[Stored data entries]
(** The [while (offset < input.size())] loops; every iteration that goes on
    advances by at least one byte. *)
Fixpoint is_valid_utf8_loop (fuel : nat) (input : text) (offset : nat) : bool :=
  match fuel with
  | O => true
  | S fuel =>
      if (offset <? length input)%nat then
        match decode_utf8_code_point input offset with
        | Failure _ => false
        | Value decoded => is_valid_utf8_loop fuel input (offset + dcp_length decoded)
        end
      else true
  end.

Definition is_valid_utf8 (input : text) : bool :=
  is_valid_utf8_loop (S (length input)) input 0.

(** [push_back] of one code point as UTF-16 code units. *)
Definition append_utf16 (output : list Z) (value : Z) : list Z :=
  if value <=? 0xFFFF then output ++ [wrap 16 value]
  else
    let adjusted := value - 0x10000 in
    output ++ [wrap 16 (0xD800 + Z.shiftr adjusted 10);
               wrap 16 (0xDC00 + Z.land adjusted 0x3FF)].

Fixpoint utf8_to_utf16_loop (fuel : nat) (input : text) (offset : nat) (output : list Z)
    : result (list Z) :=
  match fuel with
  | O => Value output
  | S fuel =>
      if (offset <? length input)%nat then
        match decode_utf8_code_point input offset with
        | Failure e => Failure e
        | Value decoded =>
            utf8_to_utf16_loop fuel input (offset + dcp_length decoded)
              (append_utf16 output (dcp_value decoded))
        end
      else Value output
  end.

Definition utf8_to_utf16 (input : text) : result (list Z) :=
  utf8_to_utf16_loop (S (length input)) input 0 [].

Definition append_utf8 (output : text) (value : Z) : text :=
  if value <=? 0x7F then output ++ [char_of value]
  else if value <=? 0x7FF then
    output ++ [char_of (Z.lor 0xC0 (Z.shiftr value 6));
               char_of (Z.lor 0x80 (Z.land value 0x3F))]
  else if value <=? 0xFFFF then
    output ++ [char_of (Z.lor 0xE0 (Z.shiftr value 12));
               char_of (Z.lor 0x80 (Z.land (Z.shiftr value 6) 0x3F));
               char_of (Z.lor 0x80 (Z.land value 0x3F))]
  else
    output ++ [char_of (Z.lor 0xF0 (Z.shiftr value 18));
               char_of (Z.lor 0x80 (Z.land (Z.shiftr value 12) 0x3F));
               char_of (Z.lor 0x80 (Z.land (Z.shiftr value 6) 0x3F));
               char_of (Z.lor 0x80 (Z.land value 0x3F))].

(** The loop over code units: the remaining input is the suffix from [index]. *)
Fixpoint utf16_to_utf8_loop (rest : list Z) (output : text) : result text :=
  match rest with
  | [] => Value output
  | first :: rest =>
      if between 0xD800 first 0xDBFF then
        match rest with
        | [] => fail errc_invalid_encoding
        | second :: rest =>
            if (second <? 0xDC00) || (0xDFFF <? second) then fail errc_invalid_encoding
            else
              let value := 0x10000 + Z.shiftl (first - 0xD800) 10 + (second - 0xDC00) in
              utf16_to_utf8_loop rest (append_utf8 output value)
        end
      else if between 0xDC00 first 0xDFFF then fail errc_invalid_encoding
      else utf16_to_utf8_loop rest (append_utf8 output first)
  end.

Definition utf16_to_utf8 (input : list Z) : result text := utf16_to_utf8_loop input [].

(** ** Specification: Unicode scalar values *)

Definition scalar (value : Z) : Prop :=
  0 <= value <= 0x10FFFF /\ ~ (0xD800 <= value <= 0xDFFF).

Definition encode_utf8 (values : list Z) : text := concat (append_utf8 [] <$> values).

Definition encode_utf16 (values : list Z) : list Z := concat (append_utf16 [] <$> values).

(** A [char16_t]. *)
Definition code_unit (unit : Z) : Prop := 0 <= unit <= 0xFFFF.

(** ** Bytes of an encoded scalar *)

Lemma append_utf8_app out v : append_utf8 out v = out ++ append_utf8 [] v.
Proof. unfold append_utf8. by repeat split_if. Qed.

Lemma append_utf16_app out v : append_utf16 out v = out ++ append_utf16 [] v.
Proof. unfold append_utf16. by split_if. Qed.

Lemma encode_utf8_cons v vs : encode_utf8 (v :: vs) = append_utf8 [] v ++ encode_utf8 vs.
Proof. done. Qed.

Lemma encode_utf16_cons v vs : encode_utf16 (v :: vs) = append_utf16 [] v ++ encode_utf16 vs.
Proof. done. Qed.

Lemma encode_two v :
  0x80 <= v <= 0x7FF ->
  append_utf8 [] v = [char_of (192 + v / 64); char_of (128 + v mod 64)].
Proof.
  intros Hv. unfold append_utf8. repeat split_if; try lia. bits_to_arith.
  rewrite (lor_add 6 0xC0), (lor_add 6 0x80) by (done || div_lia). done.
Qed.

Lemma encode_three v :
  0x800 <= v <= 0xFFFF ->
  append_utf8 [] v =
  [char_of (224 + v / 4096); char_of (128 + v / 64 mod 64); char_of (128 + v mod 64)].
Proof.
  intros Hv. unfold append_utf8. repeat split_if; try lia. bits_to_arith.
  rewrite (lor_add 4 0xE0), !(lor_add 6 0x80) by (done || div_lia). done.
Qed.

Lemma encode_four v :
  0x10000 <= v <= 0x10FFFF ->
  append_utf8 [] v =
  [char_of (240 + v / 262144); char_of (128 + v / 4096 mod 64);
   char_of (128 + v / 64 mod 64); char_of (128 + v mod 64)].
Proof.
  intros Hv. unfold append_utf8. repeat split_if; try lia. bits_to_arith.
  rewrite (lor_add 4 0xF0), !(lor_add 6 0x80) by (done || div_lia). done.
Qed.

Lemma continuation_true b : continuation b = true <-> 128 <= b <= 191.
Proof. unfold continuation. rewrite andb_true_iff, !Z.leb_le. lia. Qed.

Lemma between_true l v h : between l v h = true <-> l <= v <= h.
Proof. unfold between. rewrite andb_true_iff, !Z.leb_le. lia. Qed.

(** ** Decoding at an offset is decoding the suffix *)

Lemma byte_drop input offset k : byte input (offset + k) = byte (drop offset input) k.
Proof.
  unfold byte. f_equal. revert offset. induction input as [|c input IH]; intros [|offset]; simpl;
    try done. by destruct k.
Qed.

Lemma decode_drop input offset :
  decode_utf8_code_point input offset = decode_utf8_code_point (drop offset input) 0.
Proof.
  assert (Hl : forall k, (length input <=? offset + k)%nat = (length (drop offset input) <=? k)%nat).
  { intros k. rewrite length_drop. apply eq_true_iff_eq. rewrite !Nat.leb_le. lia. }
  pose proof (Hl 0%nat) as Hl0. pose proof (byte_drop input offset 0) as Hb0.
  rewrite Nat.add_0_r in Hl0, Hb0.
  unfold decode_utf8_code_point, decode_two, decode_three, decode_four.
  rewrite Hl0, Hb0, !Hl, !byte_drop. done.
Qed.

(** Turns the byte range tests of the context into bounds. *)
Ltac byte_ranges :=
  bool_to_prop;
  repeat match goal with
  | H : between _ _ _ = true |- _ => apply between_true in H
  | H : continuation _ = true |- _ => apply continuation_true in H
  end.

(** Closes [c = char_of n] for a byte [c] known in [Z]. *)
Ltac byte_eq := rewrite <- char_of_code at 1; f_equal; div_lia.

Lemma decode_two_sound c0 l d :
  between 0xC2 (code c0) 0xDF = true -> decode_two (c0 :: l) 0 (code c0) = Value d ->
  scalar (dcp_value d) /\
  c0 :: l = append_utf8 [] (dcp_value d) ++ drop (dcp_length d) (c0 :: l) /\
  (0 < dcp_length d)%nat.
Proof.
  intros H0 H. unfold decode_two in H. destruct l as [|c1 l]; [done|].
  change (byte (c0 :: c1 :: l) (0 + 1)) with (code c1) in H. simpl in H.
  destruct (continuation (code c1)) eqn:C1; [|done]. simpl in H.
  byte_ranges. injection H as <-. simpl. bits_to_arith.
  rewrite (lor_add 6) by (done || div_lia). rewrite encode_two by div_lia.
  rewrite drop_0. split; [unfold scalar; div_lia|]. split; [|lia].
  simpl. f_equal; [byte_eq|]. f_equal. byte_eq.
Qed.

--

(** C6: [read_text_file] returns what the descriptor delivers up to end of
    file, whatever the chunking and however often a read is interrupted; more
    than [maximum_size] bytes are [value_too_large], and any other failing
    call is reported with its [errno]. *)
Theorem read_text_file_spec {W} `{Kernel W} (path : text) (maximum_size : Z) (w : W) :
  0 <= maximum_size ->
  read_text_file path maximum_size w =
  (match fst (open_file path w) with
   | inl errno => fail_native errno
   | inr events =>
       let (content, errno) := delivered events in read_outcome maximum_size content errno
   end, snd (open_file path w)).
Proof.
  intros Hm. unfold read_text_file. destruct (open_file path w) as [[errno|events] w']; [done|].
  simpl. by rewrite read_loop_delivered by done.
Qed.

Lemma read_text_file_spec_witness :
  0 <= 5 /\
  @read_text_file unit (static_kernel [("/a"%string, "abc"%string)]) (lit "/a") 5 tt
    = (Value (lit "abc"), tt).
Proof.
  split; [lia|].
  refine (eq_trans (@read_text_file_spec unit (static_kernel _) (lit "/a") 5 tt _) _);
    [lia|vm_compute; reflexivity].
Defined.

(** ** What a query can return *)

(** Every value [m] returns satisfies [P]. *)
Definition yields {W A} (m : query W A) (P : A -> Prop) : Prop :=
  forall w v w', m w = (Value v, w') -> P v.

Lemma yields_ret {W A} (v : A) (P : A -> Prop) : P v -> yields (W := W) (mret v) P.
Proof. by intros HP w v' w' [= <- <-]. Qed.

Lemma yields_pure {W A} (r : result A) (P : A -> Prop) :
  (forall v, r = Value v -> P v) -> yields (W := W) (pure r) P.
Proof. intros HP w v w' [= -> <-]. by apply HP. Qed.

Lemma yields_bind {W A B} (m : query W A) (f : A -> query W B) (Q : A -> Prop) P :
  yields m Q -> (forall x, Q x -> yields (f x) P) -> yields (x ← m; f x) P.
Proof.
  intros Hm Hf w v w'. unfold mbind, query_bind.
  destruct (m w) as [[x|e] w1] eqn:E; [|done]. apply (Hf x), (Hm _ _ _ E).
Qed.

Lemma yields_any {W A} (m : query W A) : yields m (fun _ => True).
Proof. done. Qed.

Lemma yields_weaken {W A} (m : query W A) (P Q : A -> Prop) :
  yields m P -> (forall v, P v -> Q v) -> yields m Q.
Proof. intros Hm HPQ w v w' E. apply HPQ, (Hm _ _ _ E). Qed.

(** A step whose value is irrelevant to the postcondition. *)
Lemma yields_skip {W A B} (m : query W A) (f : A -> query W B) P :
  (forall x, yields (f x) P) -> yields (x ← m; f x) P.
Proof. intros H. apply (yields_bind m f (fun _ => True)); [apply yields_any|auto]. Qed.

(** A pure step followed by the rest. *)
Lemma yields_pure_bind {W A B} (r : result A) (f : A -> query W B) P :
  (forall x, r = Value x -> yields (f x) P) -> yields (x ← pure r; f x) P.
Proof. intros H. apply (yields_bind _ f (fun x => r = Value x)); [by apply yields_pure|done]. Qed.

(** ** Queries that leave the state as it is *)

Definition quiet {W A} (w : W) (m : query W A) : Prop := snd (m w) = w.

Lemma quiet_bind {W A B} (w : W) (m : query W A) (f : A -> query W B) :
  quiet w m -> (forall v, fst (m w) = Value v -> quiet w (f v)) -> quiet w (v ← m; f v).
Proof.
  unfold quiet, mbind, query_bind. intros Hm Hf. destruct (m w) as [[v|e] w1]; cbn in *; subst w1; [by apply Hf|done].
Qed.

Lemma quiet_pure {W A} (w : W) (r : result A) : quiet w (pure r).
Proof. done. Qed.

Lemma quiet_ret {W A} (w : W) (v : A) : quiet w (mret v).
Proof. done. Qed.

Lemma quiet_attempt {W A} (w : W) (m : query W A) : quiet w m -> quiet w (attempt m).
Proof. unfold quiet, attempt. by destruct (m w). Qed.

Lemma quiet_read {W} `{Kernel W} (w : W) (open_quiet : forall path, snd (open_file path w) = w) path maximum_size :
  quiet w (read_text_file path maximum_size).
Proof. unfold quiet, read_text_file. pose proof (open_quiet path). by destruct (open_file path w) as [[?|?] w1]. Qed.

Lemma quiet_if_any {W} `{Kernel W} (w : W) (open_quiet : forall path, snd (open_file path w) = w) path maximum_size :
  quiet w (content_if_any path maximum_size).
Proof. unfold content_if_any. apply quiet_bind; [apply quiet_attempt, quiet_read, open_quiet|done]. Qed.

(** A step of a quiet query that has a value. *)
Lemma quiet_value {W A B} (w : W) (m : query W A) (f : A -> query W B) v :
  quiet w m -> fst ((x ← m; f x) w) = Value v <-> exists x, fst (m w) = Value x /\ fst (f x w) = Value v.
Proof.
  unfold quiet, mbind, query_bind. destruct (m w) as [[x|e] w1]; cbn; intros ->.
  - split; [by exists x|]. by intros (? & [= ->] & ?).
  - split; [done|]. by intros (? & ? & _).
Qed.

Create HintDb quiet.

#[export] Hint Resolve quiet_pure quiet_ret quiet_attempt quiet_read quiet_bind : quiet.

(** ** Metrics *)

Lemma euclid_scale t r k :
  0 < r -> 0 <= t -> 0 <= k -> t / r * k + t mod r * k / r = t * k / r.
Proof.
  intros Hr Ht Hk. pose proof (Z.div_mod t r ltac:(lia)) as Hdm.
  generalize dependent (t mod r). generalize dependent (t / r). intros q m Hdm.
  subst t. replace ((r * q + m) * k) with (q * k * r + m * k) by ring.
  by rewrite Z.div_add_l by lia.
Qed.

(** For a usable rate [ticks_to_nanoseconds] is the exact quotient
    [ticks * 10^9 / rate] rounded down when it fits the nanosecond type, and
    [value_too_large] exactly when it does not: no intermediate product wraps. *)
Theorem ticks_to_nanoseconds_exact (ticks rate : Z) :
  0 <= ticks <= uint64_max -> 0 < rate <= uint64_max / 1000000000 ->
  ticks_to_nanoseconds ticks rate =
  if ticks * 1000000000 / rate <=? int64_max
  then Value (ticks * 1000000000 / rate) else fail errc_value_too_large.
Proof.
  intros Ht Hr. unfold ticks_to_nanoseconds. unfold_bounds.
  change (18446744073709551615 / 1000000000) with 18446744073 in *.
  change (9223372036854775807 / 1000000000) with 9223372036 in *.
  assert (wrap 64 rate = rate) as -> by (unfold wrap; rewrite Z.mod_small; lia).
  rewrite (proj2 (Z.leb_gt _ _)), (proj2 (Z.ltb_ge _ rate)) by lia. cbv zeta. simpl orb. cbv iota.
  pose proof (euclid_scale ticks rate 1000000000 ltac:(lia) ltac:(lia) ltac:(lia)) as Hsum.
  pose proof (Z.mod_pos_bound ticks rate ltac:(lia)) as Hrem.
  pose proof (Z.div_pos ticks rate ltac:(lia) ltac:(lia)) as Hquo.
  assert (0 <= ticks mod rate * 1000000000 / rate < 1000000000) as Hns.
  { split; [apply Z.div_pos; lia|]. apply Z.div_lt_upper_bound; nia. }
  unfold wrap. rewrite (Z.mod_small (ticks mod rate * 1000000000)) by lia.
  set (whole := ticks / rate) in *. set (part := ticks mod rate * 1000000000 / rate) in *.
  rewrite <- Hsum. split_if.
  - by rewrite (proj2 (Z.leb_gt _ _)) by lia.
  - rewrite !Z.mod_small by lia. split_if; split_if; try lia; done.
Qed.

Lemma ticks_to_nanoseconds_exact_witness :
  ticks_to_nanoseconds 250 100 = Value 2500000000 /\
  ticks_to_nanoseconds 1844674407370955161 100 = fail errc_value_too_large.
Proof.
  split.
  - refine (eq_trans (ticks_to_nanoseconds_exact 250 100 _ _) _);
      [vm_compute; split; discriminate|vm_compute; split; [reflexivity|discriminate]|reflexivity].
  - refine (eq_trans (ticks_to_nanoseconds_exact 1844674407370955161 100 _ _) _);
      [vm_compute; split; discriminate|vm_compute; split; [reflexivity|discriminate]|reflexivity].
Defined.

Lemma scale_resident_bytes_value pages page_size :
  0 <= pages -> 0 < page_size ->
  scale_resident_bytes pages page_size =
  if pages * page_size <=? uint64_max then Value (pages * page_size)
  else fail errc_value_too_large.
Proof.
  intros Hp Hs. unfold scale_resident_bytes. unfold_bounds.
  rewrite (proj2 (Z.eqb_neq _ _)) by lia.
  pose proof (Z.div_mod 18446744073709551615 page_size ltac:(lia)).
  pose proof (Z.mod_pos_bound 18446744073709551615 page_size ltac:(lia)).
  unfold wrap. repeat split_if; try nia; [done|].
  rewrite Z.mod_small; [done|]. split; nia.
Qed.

--

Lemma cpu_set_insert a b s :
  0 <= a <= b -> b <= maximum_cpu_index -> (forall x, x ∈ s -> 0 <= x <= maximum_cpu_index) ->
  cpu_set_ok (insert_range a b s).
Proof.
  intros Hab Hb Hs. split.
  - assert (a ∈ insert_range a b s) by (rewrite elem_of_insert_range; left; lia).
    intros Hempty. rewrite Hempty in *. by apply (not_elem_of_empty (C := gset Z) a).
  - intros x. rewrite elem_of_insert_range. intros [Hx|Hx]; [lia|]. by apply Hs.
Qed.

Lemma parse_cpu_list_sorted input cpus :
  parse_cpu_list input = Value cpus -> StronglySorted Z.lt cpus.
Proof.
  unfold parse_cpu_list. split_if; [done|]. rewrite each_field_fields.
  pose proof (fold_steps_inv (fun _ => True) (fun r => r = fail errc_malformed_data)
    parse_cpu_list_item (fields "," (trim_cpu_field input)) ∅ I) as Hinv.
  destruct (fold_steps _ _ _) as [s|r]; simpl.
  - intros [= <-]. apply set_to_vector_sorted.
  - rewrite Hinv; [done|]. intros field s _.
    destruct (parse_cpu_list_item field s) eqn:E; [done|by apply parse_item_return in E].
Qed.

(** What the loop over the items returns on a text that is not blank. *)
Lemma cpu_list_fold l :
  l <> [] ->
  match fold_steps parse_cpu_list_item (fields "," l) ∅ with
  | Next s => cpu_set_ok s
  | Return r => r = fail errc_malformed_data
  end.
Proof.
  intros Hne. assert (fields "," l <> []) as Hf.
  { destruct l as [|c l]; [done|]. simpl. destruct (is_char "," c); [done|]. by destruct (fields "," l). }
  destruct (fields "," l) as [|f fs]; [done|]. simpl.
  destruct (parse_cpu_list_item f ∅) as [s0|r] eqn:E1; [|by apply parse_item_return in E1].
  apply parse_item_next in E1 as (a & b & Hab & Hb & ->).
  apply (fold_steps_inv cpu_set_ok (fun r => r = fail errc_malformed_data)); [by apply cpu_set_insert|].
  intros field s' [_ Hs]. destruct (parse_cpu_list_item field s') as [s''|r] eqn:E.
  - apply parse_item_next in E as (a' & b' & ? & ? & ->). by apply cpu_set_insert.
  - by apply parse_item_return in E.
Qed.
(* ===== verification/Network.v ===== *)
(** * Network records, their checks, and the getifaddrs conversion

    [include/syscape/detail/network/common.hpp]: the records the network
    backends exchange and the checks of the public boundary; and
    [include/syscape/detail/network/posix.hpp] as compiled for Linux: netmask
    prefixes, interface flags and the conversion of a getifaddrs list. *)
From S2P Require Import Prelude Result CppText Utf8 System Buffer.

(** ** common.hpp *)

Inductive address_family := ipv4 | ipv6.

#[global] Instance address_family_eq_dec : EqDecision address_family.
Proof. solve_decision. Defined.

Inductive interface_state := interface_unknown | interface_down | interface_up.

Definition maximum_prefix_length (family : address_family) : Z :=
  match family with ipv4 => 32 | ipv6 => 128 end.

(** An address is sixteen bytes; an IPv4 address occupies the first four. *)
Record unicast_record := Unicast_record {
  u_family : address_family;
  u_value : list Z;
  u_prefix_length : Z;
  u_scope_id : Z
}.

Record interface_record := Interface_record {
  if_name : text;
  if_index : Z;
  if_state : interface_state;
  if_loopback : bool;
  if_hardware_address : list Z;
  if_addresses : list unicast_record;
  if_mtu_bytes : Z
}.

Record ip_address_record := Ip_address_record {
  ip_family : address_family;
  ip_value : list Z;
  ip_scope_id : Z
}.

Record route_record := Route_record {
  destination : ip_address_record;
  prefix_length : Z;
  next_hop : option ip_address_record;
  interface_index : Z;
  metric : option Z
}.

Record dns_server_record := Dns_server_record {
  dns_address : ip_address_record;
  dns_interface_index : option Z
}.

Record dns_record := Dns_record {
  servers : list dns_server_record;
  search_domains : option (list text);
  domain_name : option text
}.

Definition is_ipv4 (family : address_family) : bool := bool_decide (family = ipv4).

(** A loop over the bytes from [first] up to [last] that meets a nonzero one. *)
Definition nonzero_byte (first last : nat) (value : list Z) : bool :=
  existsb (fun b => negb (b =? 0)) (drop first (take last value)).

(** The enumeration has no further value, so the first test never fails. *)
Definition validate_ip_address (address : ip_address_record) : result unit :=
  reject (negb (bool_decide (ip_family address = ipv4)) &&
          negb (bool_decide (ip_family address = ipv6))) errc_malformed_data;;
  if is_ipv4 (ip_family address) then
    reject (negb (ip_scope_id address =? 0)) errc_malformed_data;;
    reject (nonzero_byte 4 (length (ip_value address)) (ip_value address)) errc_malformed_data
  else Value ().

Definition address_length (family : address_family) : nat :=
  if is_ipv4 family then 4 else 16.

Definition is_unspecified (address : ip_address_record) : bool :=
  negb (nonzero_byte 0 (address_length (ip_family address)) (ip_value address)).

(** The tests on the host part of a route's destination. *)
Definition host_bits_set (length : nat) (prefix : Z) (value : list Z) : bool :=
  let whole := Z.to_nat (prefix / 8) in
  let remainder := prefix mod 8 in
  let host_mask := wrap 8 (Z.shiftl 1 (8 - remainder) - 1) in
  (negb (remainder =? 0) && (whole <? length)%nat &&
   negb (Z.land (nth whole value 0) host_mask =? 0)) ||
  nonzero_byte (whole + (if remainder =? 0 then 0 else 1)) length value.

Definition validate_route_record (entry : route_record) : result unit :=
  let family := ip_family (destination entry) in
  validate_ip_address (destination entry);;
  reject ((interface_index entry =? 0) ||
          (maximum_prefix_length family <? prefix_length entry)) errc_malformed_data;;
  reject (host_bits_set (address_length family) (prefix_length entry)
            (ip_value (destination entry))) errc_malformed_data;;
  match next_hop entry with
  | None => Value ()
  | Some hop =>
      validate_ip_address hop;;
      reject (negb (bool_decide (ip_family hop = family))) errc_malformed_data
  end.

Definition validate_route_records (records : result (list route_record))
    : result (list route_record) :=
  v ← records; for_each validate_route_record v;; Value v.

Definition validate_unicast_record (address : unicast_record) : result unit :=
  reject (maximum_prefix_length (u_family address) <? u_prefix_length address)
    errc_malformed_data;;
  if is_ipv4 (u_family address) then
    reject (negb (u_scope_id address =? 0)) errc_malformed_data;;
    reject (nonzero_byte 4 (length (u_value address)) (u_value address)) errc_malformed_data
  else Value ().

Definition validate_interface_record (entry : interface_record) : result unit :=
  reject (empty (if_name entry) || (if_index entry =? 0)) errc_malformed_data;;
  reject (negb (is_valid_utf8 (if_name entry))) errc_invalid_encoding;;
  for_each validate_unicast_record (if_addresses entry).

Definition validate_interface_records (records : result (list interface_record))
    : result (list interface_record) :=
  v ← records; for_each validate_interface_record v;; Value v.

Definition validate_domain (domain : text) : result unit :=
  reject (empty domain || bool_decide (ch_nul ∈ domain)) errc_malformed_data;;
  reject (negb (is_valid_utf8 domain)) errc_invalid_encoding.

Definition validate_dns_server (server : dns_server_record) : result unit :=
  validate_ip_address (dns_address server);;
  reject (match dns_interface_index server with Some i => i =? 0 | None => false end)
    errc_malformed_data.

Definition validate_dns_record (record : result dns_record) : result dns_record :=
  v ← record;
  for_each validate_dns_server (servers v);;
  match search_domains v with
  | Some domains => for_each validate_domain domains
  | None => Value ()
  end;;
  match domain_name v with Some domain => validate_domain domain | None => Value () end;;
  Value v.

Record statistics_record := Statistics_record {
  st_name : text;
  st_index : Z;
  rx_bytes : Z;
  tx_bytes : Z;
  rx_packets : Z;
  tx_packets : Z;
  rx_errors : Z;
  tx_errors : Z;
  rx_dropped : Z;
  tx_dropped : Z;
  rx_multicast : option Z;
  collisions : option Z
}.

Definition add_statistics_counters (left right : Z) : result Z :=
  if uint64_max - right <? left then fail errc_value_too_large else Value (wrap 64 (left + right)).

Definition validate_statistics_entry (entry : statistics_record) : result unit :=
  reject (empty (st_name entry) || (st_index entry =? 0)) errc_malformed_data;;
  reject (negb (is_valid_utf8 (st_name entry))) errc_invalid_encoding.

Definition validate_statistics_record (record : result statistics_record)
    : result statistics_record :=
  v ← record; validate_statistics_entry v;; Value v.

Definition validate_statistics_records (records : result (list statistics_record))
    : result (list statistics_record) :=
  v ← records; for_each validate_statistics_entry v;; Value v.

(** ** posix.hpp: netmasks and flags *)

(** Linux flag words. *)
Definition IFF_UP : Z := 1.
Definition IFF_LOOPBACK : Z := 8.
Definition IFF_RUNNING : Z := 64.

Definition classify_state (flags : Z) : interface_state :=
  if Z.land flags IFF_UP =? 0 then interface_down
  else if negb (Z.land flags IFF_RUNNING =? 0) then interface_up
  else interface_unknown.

How to complete this task: Your answer must consist solely of the lines above between the line holding "Proof. unfold content_if_any." and the line holding "intros Hr Ht", inclusive, copied exactly.

Solution to the exercise:
Proof. unfold content_if_any. apply quiet_bind; [apply quiet_attempt, quiet_read, open_quiet|done]. Qed.

(** A step of a quiet query that has a value. *)
Lemma quiet_value {W A B} (w : W) (m : query W A) (f : A -> query W B) v :
  quiet w m -> fst ((x ← m; f x) w) = Value v <-> exists x, fst (m w) = Value x /\ fst (f x w) = Value v.
Proof.
  unfold quiet, mbind, query_bind. destruct (m w) as [[x|e] w1]; cbn; intros ->.
  - split; [by exists x|]. by intros (? & [= ->] & ?).
  - split; [done|]. by intros (? & ? & _).
Qed.

Create HintDb quiet.

#[export] Hint Resolve quiet_pure quiet_ret quiet_attempt quiet_read quiet_bind : quiet.

(** ** Metrics *)

Lemma euclid_scale t r k :
  0 < r -> 0 <= t -> 0 <= k -> t / r * k + t mod r * k / r = t * k / r.
Proof.
  intros Hr Ht Hk. pose proof (Z.div_mod t r ltac:(lia)) as Hdm.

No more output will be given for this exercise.